TASK INPUT Start Marker

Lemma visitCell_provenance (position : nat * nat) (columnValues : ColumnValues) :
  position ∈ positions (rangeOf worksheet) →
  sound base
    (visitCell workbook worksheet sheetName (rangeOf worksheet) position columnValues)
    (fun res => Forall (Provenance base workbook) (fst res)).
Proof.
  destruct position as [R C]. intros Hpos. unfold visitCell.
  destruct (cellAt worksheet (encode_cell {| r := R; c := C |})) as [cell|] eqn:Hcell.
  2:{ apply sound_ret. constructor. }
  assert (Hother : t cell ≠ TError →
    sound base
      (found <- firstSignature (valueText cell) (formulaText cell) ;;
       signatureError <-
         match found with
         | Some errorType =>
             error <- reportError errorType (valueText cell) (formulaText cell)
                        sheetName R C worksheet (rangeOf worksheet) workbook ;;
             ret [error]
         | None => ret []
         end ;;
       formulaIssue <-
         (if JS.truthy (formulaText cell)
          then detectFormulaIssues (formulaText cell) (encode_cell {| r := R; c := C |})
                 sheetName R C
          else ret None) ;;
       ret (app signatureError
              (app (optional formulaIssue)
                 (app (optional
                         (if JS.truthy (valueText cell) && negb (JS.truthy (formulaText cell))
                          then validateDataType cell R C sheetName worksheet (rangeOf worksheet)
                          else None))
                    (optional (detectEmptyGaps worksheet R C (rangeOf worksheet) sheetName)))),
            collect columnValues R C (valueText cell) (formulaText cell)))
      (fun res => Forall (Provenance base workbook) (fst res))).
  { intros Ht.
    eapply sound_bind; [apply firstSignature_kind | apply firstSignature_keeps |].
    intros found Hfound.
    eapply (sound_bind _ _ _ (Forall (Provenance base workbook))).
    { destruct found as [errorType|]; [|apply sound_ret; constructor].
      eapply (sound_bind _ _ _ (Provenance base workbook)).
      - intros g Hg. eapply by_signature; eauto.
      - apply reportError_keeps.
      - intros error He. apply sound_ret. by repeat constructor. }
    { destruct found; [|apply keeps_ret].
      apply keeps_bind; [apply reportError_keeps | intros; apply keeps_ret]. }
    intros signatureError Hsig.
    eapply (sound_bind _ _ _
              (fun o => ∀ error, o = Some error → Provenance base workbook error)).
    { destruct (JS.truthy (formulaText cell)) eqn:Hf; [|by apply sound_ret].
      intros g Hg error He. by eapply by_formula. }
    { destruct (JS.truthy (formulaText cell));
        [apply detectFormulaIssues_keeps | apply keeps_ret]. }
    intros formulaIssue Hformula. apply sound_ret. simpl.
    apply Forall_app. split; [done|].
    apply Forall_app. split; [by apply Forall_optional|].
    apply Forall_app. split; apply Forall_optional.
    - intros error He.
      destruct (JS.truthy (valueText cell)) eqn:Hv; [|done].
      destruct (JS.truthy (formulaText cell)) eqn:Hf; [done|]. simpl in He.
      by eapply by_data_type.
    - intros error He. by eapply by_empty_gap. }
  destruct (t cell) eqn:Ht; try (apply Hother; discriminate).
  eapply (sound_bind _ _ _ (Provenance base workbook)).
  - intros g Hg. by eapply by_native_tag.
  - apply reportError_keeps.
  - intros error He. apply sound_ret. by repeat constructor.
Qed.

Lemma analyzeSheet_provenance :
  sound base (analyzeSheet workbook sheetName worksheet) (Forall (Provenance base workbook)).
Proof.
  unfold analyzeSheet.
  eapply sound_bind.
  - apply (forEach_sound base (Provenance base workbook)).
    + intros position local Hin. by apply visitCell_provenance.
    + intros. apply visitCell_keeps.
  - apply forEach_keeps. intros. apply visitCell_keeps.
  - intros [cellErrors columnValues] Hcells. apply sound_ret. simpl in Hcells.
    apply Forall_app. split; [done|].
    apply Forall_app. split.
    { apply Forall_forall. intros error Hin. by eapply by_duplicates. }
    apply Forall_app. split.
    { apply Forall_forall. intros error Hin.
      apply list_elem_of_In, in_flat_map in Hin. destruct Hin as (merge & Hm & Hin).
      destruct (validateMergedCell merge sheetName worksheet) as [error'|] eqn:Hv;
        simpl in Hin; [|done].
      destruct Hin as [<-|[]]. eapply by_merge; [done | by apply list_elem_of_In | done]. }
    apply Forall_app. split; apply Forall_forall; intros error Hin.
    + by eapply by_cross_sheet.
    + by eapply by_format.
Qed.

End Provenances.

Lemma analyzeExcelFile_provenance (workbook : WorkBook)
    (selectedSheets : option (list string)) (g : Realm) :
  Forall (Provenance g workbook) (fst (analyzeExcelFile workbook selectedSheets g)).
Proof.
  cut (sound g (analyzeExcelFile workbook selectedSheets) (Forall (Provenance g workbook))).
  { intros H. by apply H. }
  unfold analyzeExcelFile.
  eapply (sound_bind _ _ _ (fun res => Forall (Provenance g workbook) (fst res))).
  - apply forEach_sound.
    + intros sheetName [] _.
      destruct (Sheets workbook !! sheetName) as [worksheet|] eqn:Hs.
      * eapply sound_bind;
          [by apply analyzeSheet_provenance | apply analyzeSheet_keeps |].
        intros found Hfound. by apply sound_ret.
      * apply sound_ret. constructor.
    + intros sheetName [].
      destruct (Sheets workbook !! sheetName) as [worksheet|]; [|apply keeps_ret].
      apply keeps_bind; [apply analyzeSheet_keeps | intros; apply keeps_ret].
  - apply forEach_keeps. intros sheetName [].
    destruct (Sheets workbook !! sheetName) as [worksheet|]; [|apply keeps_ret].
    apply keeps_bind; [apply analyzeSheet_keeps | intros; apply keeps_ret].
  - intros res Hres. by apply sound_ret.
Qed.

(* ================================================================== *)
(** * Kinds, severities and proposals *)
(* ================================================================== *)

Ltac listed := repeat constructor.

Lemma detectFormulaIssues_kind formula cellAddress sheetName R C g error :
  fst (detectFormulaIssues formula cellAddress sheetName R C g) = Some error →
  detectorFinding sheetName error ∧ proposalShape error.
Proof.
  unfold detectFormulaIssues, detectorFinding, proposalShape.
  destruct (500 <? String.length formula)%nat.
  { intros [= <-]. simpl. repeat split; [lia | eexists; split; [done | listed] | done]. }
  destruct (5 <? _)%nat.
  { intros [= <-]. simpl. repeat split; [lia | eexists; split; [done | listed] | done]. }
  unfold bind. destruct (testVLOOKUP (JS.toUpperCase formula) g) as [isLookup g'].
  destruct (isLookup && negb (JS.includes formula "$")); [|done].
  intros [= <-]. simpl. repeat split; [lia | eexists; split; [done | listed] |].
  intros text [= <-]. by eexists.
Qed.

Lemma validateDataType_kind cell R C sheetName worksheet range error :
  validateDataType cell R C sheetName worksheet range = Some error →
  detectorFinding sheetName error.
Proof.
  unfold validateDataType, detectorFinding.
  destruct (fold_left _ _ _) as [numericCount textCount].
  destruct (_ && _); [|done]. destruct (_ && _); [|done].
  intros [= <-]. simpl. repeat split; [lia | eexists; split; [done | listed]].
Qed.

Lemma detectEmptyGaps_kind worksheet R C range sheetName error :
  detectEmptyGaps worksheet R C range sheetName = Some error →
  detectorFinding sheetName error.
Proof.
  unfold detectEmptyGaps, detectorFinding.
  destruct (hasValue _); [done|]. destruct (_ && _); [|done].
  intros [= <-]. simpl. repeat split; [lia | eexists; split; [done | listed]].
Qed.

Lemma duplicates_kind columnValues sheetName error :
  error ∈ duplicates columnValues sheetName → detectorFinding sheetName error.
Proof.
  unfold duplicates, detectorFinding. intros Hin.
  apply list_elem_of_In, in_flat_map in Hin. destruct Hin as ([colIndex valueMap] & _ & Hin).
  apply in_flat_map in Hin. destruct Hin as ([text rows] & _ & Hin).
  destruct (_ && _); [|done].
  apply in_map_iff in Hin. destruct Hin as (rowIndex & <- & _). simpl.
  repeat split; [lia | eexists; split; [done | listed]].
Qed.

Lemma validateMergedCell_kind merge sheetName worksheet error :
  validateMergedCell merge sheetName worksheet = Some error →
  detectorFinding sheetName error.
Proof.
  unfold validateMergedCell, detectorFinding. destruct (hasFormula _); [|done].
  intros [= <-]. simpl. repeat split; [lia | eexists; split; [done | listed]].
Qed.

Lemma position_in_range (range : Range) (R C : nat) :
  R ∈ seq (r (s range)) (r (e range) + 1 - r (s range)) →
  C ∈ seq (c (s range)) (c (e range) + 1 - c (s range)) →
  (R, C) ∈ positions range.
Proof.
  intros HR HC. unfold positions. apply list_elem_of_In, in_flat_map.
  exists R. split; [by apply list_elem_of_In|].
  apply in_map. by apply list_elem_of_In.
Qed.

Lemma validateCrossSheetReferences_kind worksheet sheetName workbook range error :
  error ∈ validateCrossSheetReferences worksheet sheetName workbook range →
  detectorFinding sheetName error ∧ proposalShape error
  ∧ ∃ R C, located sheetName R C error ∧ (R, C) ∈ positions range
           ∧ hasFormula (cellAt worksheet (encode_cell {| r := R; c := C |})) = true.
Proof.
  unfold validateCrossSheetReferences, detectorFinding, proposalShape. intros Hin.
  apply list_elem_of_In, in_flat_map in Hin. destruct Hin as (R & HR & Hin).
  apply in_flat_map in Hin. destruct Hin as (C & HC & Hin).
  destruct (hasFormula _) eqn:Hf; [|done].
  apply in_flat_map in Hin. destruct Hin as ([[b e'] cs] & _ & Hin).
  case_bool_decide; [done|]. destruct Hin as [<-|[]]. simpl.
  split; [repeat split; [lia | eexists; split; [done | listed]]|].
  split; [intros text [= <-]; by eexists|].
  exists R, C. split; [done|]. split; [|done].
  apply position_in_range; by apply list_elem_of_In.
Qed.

TASK INPUT End Marker
TASK INPUT Start Marker

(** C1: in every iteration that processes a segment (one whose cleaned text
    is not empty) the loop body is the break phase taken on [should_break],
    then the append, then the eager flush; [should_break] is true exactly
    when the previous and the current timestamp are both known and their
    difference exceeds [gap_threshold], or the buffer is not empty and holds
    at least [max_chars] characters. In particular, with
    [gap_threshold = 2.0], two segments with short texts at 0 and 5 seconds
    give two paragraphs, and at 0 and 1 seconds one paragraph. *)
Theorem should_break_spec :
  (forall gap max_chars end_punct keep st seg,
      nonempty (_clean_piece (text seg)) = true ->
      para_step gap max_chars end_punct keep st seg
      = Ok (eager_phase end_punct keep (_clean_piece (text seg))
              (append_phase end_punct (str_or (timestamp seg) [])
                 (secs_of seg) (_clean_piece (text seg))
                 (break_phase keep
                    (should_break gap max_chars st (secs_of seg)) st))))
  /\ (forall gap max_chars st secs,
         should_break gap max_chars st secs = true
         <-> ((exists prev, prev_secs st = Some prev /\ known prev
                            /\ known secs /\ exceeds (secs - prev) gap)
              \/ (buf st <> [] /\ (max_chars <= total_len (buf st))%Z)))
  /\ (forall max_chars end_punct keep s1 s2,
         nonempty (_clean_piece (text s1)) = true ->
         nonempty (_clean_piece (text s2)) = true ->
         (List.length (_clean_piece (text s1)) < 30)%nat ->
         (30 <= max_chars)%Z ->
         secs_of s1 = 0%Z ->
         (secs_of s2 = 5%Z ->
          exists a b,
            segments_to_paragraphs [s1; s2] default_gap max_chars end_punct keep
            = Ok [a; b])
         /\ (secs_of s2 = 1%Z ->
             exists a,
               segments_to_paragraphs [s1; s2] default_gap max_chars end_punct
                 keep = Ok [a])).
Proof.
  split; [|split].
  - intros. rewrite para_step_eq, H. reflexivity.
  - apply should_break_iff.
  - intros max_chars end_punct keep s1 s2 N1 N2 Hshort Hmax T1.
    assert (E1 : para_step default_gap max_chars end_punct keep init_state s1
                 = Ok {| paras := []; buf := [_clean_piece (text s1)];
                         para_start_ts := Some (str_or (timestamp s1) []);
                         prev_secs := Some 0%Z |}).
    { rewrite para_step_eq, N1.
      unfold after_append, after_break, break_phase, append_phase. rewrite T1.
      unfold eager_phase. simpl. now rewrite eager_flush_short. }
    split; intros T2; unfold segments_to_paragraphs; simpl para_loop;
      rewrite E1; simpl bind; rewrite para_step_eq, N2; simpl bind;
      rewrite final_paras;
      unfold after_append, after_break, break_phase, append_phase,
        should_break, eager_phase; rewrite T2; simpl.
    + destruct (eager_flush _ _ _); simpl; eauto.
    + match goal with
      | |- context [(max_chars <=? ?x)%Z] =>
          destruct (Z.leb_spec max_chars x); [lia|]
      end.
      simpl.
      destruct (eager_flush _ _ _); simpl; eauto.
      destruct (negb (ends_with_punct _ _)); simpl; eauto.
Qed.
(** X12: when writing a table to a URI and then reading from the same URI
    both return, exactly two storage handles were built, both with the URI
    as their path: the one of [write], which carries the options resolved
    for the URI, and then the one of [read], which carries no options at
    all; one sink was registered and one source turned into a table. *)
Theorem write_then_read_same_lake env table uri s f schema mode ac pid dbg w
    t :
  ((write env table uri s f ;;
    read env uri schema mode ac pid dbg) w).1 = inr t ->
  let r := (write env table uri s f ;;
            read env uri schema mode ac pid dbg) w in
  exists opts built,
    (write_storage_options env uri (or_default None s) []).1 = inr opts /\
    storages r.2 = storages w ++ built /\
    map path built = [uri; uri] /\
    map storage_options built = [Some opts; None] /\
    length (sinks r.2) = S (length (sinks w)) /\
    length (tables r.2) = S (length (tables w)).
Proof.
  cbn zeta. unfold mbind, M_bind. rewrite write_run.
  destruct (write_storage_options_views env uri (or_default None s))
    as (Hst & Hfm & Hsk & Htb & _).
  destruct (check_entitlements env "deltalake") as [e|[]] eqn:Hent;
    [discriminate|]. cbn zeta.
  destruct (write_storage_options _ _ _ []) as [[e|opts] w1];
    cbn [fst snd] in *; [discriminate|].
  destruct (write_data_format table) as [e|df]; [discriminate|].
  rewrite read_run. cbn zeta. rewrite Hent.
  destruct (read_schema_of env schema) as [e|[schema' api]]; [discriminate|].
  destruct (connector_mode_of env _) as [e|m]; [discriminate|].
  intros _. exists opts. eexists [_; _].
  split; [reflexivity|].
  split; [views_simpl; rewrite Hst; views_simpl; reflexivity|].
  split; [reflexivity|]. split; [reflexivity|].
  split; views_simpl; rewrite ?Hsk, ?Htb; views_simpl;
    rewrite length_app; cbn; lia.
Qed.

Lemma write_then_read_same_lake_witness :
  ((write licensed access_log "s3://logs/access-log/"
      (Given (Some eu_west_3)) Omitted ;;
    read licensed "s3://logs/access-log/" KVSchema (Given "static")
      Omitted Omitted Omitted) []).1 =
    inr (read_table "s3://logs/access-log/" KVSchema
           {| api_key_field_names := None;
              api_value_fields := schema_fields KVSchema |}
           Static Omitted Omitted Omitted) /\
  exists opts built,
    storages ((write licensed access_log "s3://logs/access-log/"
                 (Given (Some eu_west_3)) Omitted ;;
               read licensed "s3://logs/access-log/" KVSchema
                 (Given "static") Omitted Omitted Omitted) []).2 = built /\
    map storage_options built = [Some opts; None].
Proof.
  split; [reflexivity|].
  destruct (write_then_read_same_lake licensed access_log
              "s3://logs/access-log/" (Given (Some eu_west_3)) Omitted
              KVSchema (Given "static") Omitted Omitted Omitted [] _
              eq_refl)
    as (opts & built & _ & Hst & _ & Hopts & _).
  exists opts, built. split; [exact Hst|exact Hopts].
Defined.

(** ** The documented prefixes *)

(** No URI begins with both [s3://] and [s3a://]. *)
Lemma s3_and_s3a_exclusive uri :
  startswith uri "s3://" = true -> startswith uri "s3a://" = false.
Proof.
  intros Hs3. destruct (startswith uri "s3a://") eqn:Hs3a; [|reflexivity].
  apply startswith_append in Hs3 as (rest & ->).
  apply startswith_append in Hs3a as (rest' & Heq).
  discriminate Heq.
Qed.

TASK INPUT End Marker
TASK INPUT Start Marker

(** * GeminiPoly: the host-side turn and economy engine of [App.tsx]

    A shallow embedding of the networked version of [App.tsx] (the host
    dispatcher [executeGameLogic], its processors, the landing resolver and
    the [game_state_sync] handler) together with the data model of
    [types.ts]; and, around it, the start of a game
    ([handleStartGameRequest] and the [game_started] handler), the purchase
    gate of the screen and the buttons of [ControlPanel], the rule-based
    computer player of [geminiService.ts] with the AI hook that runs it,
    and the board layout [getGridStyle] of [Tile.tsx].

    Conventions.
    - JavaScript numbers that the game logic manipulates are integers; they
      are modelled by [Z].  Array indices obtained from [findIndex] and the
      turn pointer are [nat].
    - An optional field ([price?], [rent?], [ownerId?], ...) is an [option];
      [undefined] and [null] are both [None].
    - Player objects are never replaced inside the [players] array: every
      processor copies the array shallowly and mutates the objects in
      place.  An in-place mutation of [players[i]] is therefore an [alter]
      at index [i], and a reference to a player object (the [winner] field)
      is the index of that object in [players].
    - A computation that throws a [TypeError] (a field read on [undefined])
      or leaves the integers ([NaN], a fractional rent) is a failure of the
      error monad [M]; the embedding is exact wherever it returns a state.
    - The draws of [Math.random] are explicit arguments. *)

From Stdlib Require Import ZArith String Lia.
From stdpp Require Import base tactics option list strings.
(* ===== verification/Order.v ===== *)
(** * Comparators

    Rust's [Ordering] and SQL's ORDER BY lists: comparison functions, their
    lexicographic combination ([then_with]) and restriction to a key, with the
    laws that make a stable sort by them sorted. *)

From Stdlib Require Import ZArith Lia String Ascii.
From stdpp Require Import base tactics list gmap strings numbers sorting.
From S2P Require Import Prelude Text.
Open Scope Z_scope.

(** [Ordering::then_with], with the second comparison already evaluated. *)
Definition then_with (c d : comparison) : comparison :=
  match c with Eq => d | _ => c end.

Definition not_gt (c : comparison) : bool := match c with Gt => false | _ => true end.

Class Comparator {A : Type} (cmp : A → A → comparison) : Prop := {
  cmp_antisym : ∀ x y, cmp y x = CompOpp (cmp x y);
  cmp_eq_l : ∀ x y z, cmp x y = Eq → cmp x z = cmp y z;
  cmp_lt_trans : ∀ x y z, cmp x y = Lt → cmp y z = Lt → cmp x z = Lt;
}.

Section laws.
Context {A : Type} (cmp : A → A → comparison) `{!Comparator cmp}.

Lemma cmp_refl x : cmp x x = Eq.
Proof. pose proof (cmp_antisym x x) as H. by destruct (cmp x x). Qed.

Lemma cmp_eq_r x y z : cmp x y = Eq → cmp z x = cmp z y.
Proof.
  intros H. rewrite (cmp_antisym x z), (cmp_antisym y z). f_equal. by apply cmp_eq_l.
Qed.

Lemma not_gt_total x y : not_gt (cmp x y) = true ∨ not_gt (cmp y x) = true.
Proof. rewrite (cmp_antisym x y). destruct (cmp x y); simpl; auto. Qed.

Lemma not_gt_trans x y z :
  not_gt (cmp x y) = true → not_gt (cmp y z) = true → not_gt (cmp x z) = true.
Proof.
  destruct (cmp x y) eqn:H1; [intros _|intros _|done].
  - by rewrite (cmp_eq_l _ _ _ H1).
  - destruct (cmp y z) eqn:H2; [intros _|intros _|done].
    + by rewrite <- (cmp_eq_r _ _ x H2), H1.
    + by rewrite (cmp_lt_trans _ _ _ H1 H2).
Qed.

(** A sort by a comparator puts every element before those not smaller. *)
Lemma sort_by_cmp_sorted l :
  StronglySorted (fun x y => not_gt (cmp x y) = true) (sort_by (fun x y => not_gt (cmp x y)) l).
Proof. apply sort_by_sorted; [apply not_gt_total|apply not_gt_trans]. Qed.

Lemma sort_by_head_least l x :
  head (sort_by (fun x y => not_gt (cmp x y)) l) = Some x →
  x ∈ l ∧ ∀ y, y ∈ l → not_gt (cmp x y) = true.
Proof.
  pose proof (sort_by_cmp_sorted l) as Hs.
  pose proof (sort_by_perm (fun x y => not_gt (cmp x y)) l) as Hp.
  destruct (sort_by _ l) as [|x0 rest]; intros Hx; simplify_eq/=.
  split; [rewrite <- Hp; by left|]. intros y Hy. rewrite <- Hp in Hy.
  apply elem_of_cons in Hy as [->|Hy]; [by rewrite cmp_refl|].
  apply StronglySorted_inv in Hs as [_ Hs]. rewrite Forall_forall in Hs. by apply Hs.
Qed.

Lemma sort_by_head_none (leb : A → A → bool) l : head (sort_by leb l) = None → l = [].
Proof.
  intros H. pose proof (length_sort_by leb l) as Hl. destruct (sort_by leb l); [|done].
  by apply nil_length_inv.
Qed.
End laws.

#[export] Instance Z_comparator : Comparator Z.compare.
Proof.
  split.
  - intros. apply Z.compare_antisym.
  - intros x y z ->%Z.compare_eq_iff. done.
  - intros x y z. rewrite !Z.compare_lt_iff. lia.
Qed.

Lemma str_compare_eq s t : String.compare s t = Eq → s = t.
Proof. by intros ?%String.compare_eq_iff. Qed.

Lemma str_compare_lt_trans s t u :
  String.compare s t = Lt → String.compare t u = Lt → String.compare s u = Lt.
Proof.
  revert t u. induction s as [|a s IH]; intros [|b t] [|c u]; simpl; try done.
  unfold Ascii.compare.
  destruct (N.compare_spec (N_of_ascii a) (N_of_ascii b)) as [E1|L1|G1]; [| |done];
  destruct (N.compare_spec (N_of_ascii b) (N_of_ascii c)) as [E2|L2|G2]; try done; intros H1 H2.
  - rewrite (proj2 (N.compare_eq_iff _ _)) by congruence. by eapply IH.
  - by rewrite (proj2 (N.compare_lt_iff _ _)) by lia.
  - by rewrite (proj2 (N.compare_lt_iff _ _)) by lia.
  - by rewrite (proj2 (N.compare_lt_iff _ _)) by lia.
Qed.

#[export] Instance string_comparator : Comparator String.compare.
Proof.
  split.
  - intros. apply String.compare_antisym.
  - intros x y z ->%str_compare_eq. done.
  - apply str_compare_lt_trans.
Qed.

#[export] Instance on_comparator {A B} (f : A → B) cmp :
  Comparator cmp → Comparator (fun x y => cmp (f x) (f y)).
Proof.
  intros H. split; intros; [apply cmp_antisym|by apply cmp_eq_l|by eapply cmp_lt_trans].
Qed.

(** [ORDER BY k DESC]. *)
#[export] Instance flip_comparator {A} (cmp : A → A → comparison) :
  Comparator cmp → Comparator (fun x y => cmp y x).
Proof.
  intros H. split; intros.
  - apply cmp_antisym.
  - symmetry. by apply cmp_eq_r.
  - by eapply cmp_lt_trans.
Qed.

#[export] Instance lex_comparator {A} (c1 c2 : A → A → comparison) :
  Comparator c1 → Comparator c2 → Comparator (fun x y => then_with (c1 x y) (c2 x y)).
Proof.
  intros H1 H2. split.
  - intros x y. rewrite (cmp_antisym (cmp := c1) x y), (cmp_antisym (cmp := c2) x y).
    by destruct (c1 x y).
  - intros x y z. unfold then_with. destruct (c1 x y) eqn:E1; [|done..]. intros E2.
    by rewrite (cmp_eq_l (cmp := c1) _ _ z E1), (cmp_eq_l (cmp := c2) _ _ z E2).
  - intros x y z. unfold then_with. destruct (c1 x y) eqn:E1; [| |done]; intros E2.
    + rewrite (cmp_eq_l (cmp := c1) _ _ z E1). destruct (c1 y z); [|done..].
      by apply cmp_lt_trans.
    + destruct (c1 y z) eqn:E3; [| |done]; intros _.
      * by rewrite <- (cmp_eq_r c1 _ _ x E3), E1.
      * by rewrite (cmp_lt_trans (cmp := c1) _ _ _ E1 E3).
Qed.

TASK INPUT End Marker

Where does the string "logs" appear in the records above? Show every line that holds it.

  ((write licensed access_log "s3://logs/access-log/"
    read licensed "s3://logs/access-log/" KVSchema (Given "static")
    inr (read_table "s3://logs/access-log/" KVSchema
    storages ((write licensed access_log "s3://logs/access-log/"
               read licensed "s3://logs/access-log/" KVSchema
              "s3://logs/access-log/" (Given (Some eu_west_3)) Omitted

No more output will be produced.